Politicians on both sides of Britain's EU membership debate oppose the agreement — pro-Brexit legislators because it keeps Britain bound closely to the EU, and pro-EU politicians because it erects barriers between the U.K. and its biggest trading partner.
"The numbers in the Houses of Parliament look pretty formidable for Theresa May," said Alan Wager, a research associate at the U.K. at the Changing Europe think tank. "Over 100 Conservative MPs have said they are not going to back the deal, the Labour Party have said they are not going to back the deal. So it looks like the deal won't pass next week."
May acknowledged the proposed deal her government negotiated and approved was not perfect, but called it "an honorable compromise."
"We should not let the search for the perfect Brexit prevent a good Brexit," she said.
Leaving the EU without a deal would end more than 40 years of free trade and disrupt the flow of goods and services between Britain and the EU. The Bank of England says a no-deal Brexit could plunge Britain into a severe recession, with the value of the pound falling by 25 percent as unemployment and inflation soared.
Pro-EU lawmakers said Tuesday they had made the prospect of a "no-deal" Brexit less likely by securing the amendment giving Parliament more power to guide the government's next steps if the deal is rejected.
If the agreement doesn't win approval, the government is required to come back within 21 days and say what it plans to do. The amendment, which also was backed by two dozen Conservative lawmakers, stipulates that Parliament can change the government's statement — effectively telling the government what to do. Since most lawmakers oppose a no-deal Brexit, they could essentially take that option off the table.
In a boost to campaigners seeking to stop Brexit, a top official at the European Union's highest court advised Tuesday that Britain can change its mind about leaving the European Union if it wants.
Advocate General Manuel Campos Sanchez-Bordona told the European Court of Justice that EU law "allows the unilateral revocation of the notification of the intention to withdraw."

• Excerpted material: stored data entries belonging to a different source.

Definition _summarize_business (sec_data : option SecData) (ticker : string)
  : string :=
  lines
    [""
     ; "    " +:+ ticker +:+
       " operates in its core business segments as detailed in Item 1 of the 10-K. "
     ; "    The company's strategy focuses on innovation and market expansion."
     ; ""
     ; "    *Note: Full business analysis requires indexed 10-K filings.*"
     ; "    "].

Definition _categorize_risks (risks_by_year : list (string * list Risk))
  : list (string * list Risk) :=
  [("Market & Competition", []); ("Operational", []); ("Regulatory", []);
   ("Technology", [])].

Definition _analyze_financials (sec_data : option SecData) (ticker : string)
  : string :=
  lines
    [""
     ; "    ### Revenue & Profitability"
     ; "    Analysis pending 10-K indexing."
     ; ""
     ; "    ### Cash Flow"
     ; "    Analysis pending 10-K indexing."
     ; "    "].

Definition _assess_competition (sec_data : option SecData) (ticker : string)
  : string :=
  lines
    [""
     ; "    " +:+ ticker +:+
       "'s competitive position is outlined in the 10-K Item 1 (Business) "
     ; "    and Item 1A (Risk Factors) sections."
     ; ""
     ; "    *Full competitive analysis requires indexed filings.*"
     ; "    "].

Definition item_float (fmt : Q -> string) (data : MarketData) (key : string)
  : result string :=
  let? v := getitem data key in
  fmt_float fmt v.
(** * Djassa Coach: the transaction auto-recording pipeline of the chat endpoint

    A shallow embedding of [Backend/gemini_service.py]
    ([detect_transaction_intent], [format_fcfa]) and of the auto-recording
    part of [chatbot_message] in [Backend/main.py], with the properties of
    the specification stated over it; then of the endpoints of
    [Backend/main.py] that write the same ledgers ([update_stock],
    [delete_produit], [create_vente], [delete_vente], [payer_dette]) and
    of the PIN check of [login], with properties of their own.

    Conventions of the embedding.
    - Python values decoded from JSON are the inductive [pyval]; a Python
      [int] is a [Z]; a finite [float] is represented by the rational it
      denotes, next to [nan] and the two infinities.
    - A Python or SQL string is the [string] of its UTF-8 bytes. [len]
      and the slices count characters, not bytes. [lower] is Python's
      [str.lower()] on text whose characters lie below U+0100 (ASCII and
      Latin-1, which covers the accented capitals of French); SQLite's
      [lower(X)] and [LIKE] fold the ASCII letters only, and [_] in a
      pattern stands for one character. [strip] removes the white space
      of ASCII; the group that the extractor decodes does not depend on
      what is stripped ([fences_do_not_change_the_group]).
    - A table is the list of its rows in the order the engine iterates them.
    - A raised exception is the [Raise] constructor of [outcome]; the
      SQLAlchemy session is a pair of the stored database and the unit of
      work, and [db_commit] is the only operation that changes the former.
      An INTEGER column holds a signed 64-bit value: a commit that has to
      bind an integer outside that range raises [OverflowError] and stores
      nothing. No other failure of the storage engine is modelled.
    - Columns are read as values; NULL is kept for [deleted_at] only.
    - The language model, [json.loads] and the texts of the two prompts
      are parameters; building the API client does not raise.
    - The embedding of [chatbot_message] runs from the initialisation of
      [transaction_recorded] to the composition of [result]; the chat
      log written afterwards is not part of it, and the [chat_logs] table
      is only read, by the abuse guard. *)

From Stdlib Require Import ZArith QArith List String Ascii Bool Lia.
From Stdlib Require Import DecimalString.
Import ListNotations.
(** *** The loop and the audit *)

Lemma runAll_value (w : World) (target : string) (entries : list Entry.t) :
  forall cats issues,
    snd (runAll w entries target cats issues)
    = Ok (List.app cats (catsOf w target entries), List.app issues (issuesOf w target entries)).
Proof.
  induction entries as [|e rest IH]; intros cats issues; cbn [runAll].
  - cbn. rewrite !app_nil_r. reflexivity.
  - rewrite snd_bind, runAnalyzer_returns, IH.
    unfold catsOf, issuesOf. cbn [flat_map].
    destruct (cat (ranOf w target e)), (loadIssue (ranOf w target e));
      unfold push; cbn [optList]; rewrite <- ?app_assoc; reflexivity.
Qed.

Lemma snd_output (ev : Event) (o : option JsVal) :
  snd (output ev o) = match o with
                      | None => Ok tt
                      | Some e => Thrown e
                      end.
Proof. destruct o; reflexivity. Qed.

(** With a directory as target, [runAudit] returns [resultOf] unless a call
    of the output step fails, and then throws what that call threw. *)
Lemma runAuditWith_value (registry : list Entry.t) (w : World) (target : string)
  (options : RunOptions) :
  stat w target = Some KDir ->
  snd (runAuditWith registry w target options)
  = match outputFailure w options (resultOf registry w target) with
    | None => Ok (resultOf registry w target)
    | Some e => Thrown e
    end.
Proof.
  intros Hdir. unfold runAuditWith.
  rewrite snd_bind, statOrNull_eq. cbn [snd]. rewrite Hdir.
  rewrite snd_bind, runAll_value. cbn [List.app].
  fold (outDirOf w options).
  change (match issuesOf w target registry with
          | [] => catsOf w target registry
          | _ :: _ => loadCategory (issuesOf w target registry) :: catsOf w target registry
          end) with (assembled w target registry).
  fold (resultOf registry w target).
  unfold outputFailure.
  rewrite snd_bind, snd_output.
  destruct (mkdir w (outDirOf w options)); [reflexivity|].
  rewrite snd_bind.
  destruct (optWriteHtml options) as [[]|]; cbn [snd ret];
    rewrite ?snd_output;
    try (destruct (writeHtml w (resultOf registry w target) (outDirOf w options));
         [reflexivity|]);
    rewrite snd_bind;
    (destruct (optWriteJson options) as [[]|]; cbn [snd ret];
       rewrite ?snd_output;
       try (destruct (writeFile w (pathJoin w [outDirOf w options; "report.json"])
                        (resultOf registry w target)));
       reflexivity).
Qed.

Lemma runAuditWith_rejects (registry : list Entry.t) (w : World) (target : string)
  (options : RunOptions) :
  stat w target <> Some KDir ->
  runAuditWith registry w target options
  = ([EvStat target], Thrown (JErr "Error" ("Target directory not found: " ++ target))).
Proof.
  intros Hdir. unfold runAuditWith. rewrite statOrNull_eq.
  destruct (stat w target) as [[]|]; try reflexivity. congruence.
Qed.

The advice of the advocate general is often, but not always, followed by the full court, which is expected to issue a final verdict on the question within weeks.
May insisted that Brexit could not, and should not, be reversed.
In an appeal to Parliament that sounded at times like her political eulogy, the prime minister defended the divorce deal against the steady criticism of louder, brasher opponents.
May said she had reached a deal with the EU "through painstaking hard work."
"I didn't play to the gallery," May said. "I have never thought that politics was simply about broadcasting your opinions on the matter at hand.
"Don't let anyone here think that there's a better deal to be won by shouting louder," she said.
Raf Casert reported from Brussels. Pan Pylas in London contributed to this story.